Input data:
+--
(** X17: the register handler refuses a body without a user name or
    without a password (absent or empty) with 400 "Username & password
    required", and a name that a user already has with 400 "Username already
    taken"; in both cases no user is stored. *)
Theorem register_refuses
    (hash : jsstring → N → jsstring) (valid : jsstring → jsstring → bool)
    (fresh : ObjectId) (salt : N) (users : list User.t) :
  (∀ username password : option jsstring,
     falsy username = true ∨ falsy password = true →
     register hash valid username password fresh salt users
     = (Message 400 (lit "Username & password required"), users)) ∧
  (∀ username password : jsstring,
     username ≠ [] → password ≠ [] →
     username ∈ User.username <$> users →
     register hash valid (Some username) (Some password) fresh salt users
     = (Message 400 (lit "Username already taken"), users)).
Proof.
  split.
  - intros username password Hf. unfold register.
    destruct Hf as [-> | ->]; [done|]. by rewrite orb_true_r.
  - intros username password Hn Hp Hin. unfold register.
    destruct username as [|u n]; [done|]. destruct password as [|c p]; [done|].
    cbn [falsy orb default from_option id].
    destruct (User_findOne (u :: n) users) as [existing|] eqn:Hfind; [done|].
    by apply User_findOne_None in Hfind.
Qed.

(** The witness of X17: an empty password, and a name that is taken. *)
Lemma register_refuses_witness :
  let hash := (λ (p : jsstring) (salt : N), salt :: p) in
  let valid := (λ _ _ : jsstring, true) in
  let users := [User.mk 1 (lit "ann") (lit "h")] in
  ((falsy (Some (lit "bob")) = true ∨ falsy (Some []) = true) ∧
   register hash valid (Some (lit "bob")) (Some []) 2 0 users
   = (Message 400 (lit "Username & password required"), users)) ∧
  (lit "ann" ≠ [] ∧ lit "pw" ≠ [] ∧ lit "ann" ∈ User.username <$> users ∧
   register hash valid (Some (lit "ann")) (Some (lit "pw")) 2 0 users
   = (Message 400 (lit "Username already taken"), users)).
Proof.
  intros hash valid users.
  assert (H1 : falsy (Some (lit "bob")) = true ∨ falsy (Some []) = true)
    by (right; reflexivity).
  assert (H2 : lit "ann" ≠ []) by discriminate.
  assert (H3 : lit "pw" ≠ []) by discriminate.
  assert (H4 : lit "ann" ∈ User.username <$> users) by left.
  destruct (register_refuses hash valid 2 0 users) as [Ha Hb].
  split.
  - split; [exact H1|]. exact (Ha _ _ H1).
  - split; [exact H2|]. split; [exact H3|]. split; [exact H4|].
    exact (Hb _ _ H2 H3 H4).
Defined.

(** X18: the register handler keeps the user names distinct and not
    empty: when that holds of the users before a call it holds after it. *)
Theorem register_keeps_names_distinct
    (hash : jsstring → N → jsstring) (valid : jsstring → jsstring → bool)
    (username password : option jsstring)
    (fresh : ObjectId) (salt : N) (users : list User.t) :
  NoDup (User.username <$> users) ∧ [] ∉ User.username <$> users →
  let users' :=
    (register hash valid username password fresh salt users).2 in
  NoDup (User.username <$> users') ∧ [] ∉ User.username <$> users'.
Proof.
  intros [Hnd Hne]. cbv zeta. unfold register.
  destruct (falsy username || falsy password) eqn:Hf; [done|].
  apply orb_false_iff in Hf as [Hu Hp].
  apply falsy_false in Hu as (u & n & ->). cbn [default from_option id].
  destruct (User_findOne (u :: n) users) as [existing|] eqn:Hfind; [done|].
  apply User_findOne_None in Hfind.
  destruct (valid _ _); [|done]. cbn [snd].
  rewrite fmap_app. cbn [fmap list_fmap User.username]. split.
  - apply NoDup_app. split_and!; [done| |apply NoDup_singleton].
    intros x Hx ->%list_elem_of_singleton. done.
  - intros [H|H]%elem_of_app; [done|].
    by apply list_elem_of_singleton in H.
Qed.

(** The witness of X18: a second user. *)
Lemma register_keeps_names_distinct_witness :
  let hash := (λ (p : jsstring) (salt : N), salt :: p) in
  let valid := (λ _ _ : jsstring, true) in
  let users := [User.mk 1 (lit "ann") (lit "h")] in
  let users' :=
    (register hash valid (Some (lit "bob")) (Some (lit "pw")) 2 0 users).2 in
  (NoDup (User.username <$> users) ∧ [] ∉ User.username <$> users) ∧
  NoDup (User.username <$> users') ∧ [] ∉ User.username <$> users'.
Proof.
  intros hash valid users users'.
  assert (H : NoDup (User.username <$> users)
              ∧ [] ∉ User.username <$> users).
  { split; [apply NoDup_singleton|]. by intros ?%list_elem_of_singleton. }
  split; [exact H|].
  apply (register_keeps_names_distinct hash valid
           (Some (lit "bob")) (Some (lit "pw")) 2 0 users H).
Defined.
+--
Problem: Locate the lines above that contain "Hfind" and copy them.

Task answer:
    destruct (User_findOne (u :: n) users) as [existing|] eqn:Hfind; [done|].
    by apply User_findOne_None in Hfind.
  destruct (User_findOne (u :: n) users) as [existing|] eqn:Hfind; [done|].
  apply User_findOne_None in Hfind.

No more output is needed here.